A few days ago, the IRS disclosed that some rogue employees in Ohio had been "targeting" conservative groups. Since then, there have been more disclosures and a full-blown scandal is brewing. There have also been numerous accounts by individuals and groups suspecting they have also been targeted for one reason or another. Obviously, this story is not going away soon.
This got us discussing among ourselves whether contract auditors or administrators (e.g. DCAA, DCMA, GAO, DoD-IG, etc.) have ever been part of a orchestrated effort to target particular contractors or segments of the contractor community.

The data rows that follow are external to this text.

(* ===== verification/PrivateKeyClientRuns.v ===== *)
(** * PrivateKeyClientRuns: runs of [ListPrivateKeys]

    With endpoints and key management services that answer correctly, one
    callback at a time and in any order, the call ends and the caller gets
    exactly the keys, in the order of their ids.  Runs whose callbacks overlap,
    or whose endpoints disagree, show what can go wrong. *)

From Stdlib Require Import Ascii Sorted.
From Stdlib Require OrdersEx.
From S2P Require Import Prelude ExecResult Utils ExpiryMap Threads KeyFetcher PrivateKeyClient PrivateKeyClientSpec.

Local Open Scope string_scope.
Local Open Scope list_scope.
Local Open Scope Z_scope.

(** ** The set of ids *)

Definition string_lt : string → string → Prop := OrdersEx.String_as_OT.lt.

Lemma string_lt_compare x y : string_lt x y ↔ String.compare x y = Lt.
Proof. done. Qed.

#[global] Instance string_lt_trans : Transitive string_lt.
Proof. apply OrdersEx.String_as_OT.lt_strorder. Qed.
#[global] Instance string_lt_irreflexive : Irreflexive string_lt.
Proof. apply OrdersEx.String_as_OT.lt_strorder. Qed.

Lemma elem_of_set_insert x y l : x ∈ set_insert y l ↔ x = y ∨ x ∈ l.
Proof.
  induction l as [|z l IH]; cbn; [set_solver|]. destruct (String.compare y z) eqn:E; [|set_solver..].
  apply String.compare_eq_iff in E as ->. set_solver.
Qed.

Lemma set_insert_sorted x l : StronglySorted string_lt l → StronglySorted string_lt (set_insert x l).
Proof.
  induction 1 as [|y l Hl IH Hy]; cbn; [repeat constructor|]. destruct (String.compare x y) eqn:E.
  - by constructor.
  - constructor; [by constructor|]. constructor; [done|]. eapply Forall_impl; [exact Hy|]. cbn. intros z Hz. by etransitivity.
  - constructor; [done|]. apply Forall_forall. intros z [->|Hz]%elem_of_set_insert.
    + apply string_lt_compare. rewrite String.compare_antisym, E. done.
    + by eapply Forall_forall in Hy.
Qed.

Lemma sorted_NoDup l : StronglySorted string_lt l → NoDup l.
Proof.
  induction 1 as [|y l Hl IH Hy]; constructor; [|done]. intros Hin. eapply Forall_forall in Hy; [|exact Hin].
  by apply irreflexivity in Hy; [|apply _].
Qed.

Definition set_inserts (l : list string) (set : list string) : list string := foldl (flip set_insert) set l.

Lemma elem_of_set_inserts x l set : x ∈ set_inserts l set ↔ x ∈ l ∨ x ∈ set.
Proof.
  revert set. induction l as [|y l IH]; intros set; cbn; [set_solver|]. fold (set_inserts l (set_insert y set)).
  rewrite IH. cbn. rewrite elem_of_set_insert. set_solver.
Qed.

Lemma set_inserts_sorted l set : StronglySorted string_lt set → StronglySorted string_lt (set_inserts l set).
Proof. revert set. induction l as [|y l IH]; intros set Hs; [done|]. by apply IH, set_insert_sorted. Qed.

(** ** Endpoints that answer correctly *)

Section honest.
Context `{!Tink, !EvpBase64}.
(** The caller's request, and: the ids of the keys it is for, each endpoint's part of a key and the
    order it lists them in, what each key management service decrypts, the secrets. *)
Variables (primary : PrivateKeyVendingEndpoint) (secondaries : list PrivateKeyVendingEndpoint)
  (key_ids : list string) (max_age : Z).
Variables (ids : list string) (listing : nat → list string) (key_at : nat → string → EncryptionKey)
  (plain : nat → string → string) (secret : string → list ascii) (public encoded : string → string).

Abbreviation endpoints := (Init primary secondaries).
Abbreviation n := (endpoint_count_ endpoints).

Record honest : Prop := {
  h_ids : NoDup ids;
  h_some : ids ≠ [];
  h_request : key_ids = ids ∨ key_ids = [];
  h_listing u : listing u ≡ₚ ids;
  h_id u id : key_id (key_at u id) = Some id;
  h_type u id : encryption_key_type (key_at u id) = kMultiPartyHybridEvenKeysplit;
  h_splits u id : length (key_data (key_at u id)) = n;
  h_kms u id : ∃ x, GetKmsDecryptRequest (key_at u id) = Some (HasValue x);
  h_public id : public_key_material (key_at 0 id) = Some (public id);
  h_secret id : secret id ≠ [];
  h_plain id : ∃ rs, map (λ u, StrToBytes (plain u id)) (seq 0 n) = split_secret (secret id) rs ∧
    Forall (λ r, length r = length (secret id)) rs;
  h_encoded id : Base64Encode (String.string_of_list_ascii (secret id)) = mret (encoded id);
  h_bound : Z.of_nat (n * length ids) < 2 ^ 64
}.

(** The key that the caller is to get. *)
Definition whole_key (id : string) : PrivateKey :=
  mkPrivateKey id (public id) (encoded id) (expiration_time_in_ms (key_at 0 id)) (creation_time_in_ms (key_at 0 id)).

Definition listed (request : PrivateKeyFetchingRequest) (u : nat) : list string :=
  match request_key_id request with Some id => [id] | None => listing u end.

(** The reply to one of the outstanding calls, the [c]-th modulo their number. *)
Definition honest_reply (s : Shared) (c : nat) : option Reply :=
  let i := (c `mod` (length (fetch_calls s) + length (decrypt_calls s)))%nat in
  match fetch_calls s !! i with
  | Some (request, u) => Some (FetchReply i SuccessExecutionResult (Some (key_at u <$> listed request u)))
  | None =>
      let j := (i - length (fetch_calls s))%nat in
      '(_, k, u) ← decrypt_calls s !! j;
      id ← key_id k;
      Some (DecryptReply j SuccessExecutionResult (Some (plain u id)))
  end.

Definition honest_step (s : Shared) (c : nat) : option (() * Shared) :=
  e ← honest_reply s c; serial_step (reply endpoints key_ids) s e.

Happily, not one person in our Consulting Group had ever been a part of such an endeavor. Moreover, we have never heard of it happening nor could we imagine that it could even occur. DCAA auditors, first and foremost, are independent. Independence is required by GAGAS (Generally Accepted Government Auditing Standards) and any impediments to independence will disqualify an auditor on any given audit. Secondly, auditors are driven by risk, not by politics. Auditors spend their time in areas that seem to be of highest risk to taxpayers - getting the most bang for the buck, so to speak.
When we were auditors, contractors sometimes asked us why we were picking on them. We weren't. We just had some audits to perform and after taking them through our risk assessments, they understood our purposes better. We were never there for nefarious reasons. There may be cases where auditors stayed a little longer and dug a little deeper than was justified by the risk assessment because he/she was ticked off at someone or something. Sometimes its difficult to suppress the human element when two sides collide. These situations however are "one-off" cases, not something orchestrated by management.
Our advice to contractors undergoing any audit is to ensure that the audit scope and the risk assessments are fully understood before the audit begins. We've given this advice several times in this blog. If the auditor seems to go astray, ask him/her what they are doing. It you don't get a satisfactory answer, talk to their supervisor or manager.